I do admit that I wondered a bit why Dylan took him rather than Rommie on the top-secret jaunt -- Rommie was around in the era when the shards were first discovered, and can also do high-tech tricks, though I guess she can't tap into Commonwealth signals anymore, now that there's a new Commonwealth. But Harper proved himself the right guy for the job, which made Dylan look good as well as Harper himself. I figure Beka and Tyr should get a few weeks off from adventuring, though perhaps it's been much longer than a few weeks in Drom-time; it sure feels that way. Tyr's son could be going through puberty already.
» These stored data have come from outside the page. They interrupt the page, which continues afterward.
Lemma ebbsTry_history path fuel w :
  match ebbsTry path connectBody fuel w with
  | (r, w', t) =>
      clients w' = clients w /\ cancelRequested w' = cancelRequested w
      /\ env w' = env w
      /\ match r with
         | Ok _ => exists com, bcasts t = cycles [com] /\ ebb w' = None
         | Pending =>
             (bcasts t = [] /\ ebb w' = ebb w)
             \/ (exists com,
                   bcasts t = [DevMsg (Some com)]
                   /\ ebb w' = Some (mkEBB com))
         | _ => bcasts t = [] /\ ebb w' = ebb w
         end
  end.
Proof.
  change (ebbsTry path connectBody fuel)
    with (bind (match truthy path with
                | Some p => ret p
                | None => waitForEbb fuel
                end) (opening connectBody)).
  assert (Hchoice :
    match (match truthy path with
           | Some p => ret p
           | None => waitForEbb fuel
           end) w with
    | (_, w', t) =>
        bcasts t = [] /\ ebb w' = ebb w /\ clients w' = clients w
        /\ cancelRequested w' = cancelRequested w /\ env w' = env w
    end).
  { destruct (truthy path) as [p|]; [cbn; auto|apply waitForEbb_quiet]. }
  unfold bind.
  destruct ((match truthy path with
             | Some p => ret p
             | None => waitForEbb fuel
             end) w) as [[[com|e| |] w1] t1];
    destruct Hchoice as (Hb & He & Hc & Hf & Hv); try (cbn; auto 6; fail).
  pose proof (opening_history com w1) as H.
  destruct (opening connectBody com w1) as [[r w'] t].
  destruct H as (Hc' & Hf' & Hv' & H).
  rewrite bcasts_app, Hb, Hc', Hf', Hv', <- He. cbn [app].
  refine (conj Hc (conj Hf (conj Hv _))).
  destruct r as [u|e| |].
  - exists com. exact H.
  - exact H.
  - destruct H as [H|H]; [left; exact H|right; exists com; exact H].
  - destruct H.
Qed.

Lemma DevHistory_after_cycle d0 com d m :
  DevHistory None d m -> DevHistory d0 d (cycles [com] ++ m).
Proof.
  intros H. inversion H as [Hd|com' coms|coms com']; subst.
  - exact (AllLost d0 com []).
  - exact (AllLost d0 com (com' :: coms)).
  - exact (Connected d0 (com :: coms) com').
Qed.

Lemma DevHistory_last d0 d m :
  DevHistory d0 d m ->
  m = [] \/ exists before,
              m = before ++ [DevMsg (match d with
                                     | Some d' => Some (port_path d')
                                     | None => None
                                     end)].
Proof.
  intros [|com coms|coms com].
  - left. reflexivity.
  - right. revert com. induction coms as [|c coms IH]; intros com.
    + exists [DevMsg (Some com)]. reflexivity.
    + destruct (IH c) as (before & Hb).
      exists (DevMsg (Some com) :: DevMsg None :: before).
      change (cycles (com :: c :: coms))
        with (DevMsg (Some com) :: DevMsg None :: cycles (c :: coms)).
      rewrite Hb. reflexivity.
  - right. exists (cycles coms). reflexivity.
Qed.

(** X14.  However the serial layer answers and however long the connection
    loop has run, configured port or not: the loop has not returned; it
    has touched neither the clients nor the cancel flag; and its [dev]
    broadcasts so far are complete connections (a path, then null), followed
    at most by the path of the device the server holds now.  So the last
    [dev] event the clients were sent always names the device in [ebb], or
    null when there is none. *)
Theorem dev_broadcasts_track_the_device path fuel : forall w,
  match ebbs path connectBody fuel w with
  | (r, w', t) =>
      (forall u, r <> Ok u)
      /\ clients w' = clients w
      /\ cancelRequested w' = cancelRequested w
      /\ env w' = env w
      /\ DevHistory (ebb w) (ebb w') (bcasts t)
      /\ (bcasts t = []
          \/ exists before, bcasts t = before ++ [DevMsg (currentPath w')])
  end.
Proof.
  assert (Hmain : forall w,
    match ebbs path connectBody fuel w with
    | (r, w', t) =>
        (forall u, r <> Ok u)
        /\ clients w' = clients w
        /\ cancelRequested w' = cancelRequested w
        /\ env w' = env w
        /\ DevHistory (ebb w) (ebb w') (bcasts t)
    end).
  { induction fuel as [|fuel IH]; intros w.
    - cbn. refine (conj _ (conj eq_refl (conj eq_refl (conj eq_refl _)))).
      + discriminate.
      + constructor.
    - cbn [ebbs]. unfold bind at 1, tryCatch at 1.
      pose proof (ebbsTry_history path (S fuel) w) as H.
      destruct (ebbsTry path connectBody (S fuel) w) as [[[u|e| |] w1] t1];
        destruct H as (Hc & Hf & Hv & H).
      + destruct H as (com & Hb & He).
        specialize (IH w1).
        destruct (ebbs path connectBody fuel w1) as [[r w2] t2].
        destruct IH as (Hr & Hc2 & Hf2 & Hv2 & Hh).
        rewrite bcasts_app, Hb, Hc2, Hf2, Hv2. rewrite He in Hh.
        refine (conj Hr (conj Hc (conj Hf (conj Hv _)))).
        apply DevHistory_after_cycle. exact Hh.
      + destruct H as (Hb & He).
        unfold ebbsCatch, bind at 1, console at 1, emit at 1.
        unfold bind at 1, console at 1, emit at 1. unfold sleep, emit.
        specialize (IH w1).
        destruct (ebbs path connectBody fuel w1) as [[r w2] t2].
        destruct IH as (Hr & Hc2 & Hf2 & Hv2 & Hh).
        rewrite !bcasts_app, Hb, Hc2, Hf2, Hv2. rewrite He in Hh.
        cbn [app bcasts flat_map].
        refine (conj Hr (conj Hc (conj Hf (conj Hv Hh)))).
      + refine (conj _ (conj Hc (conj Hf (conj Hv _)))); [discriminate|].
        destruct H as [(Hb & He)|(com & Hb & He)]; rewrite Hb, He.
        * constructor.
        * exact (Connected (ebb w) [] com).
      + destruct H as (Hb & He).
        refine (conj _ (conj Hc (conj Hf (conj Hv _)))); [discriminate|].
        rewrite Hb, He. constructor. }
  intros w. specialize (Hmain w).
  destruct (ebbs path connectBody fuel w) as [[r w'] t].
  destruct Hmain as (Hr & Hc & Hf & Hv & Hh).
  refine (conj Hr (conj Hc (conj Hf (conj Hv (conj Hh _))))).
  unfold currentPath. exact (DevHistory_last Hh).
Qed.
The cinematography has some really nice moments (big moons over dark jungle planet, Feng Shui café with aliens and tabletop flowers) and some cheesy ones (the cave set! Nooooo!) Some of the lovely hilarious contemporary lines also remind me of things Hercules would have done. "You've got mail!" chirps Rommie in the same tone Kevin Sorbo used on his former show when he walked into a giant spider's lair and exclaimed, "This is one big web site!" Harper wonders aloud if the shards are like one of those McDonald's Happy Meal toys where you have to collect all the pieces to get the really good prize. Dylan starts a food fight. Abelard wails about wanting a benevolent deity to cut him some slack. And I'm sure it wasn't planned, but the end of the tag, followed by a MasterCard ad, had me in hysterics. "Force lance...a hundred and fifty credits. Systems Commonwealth warship...ten million credits. Putting together the Shards of Rimni...priceless!"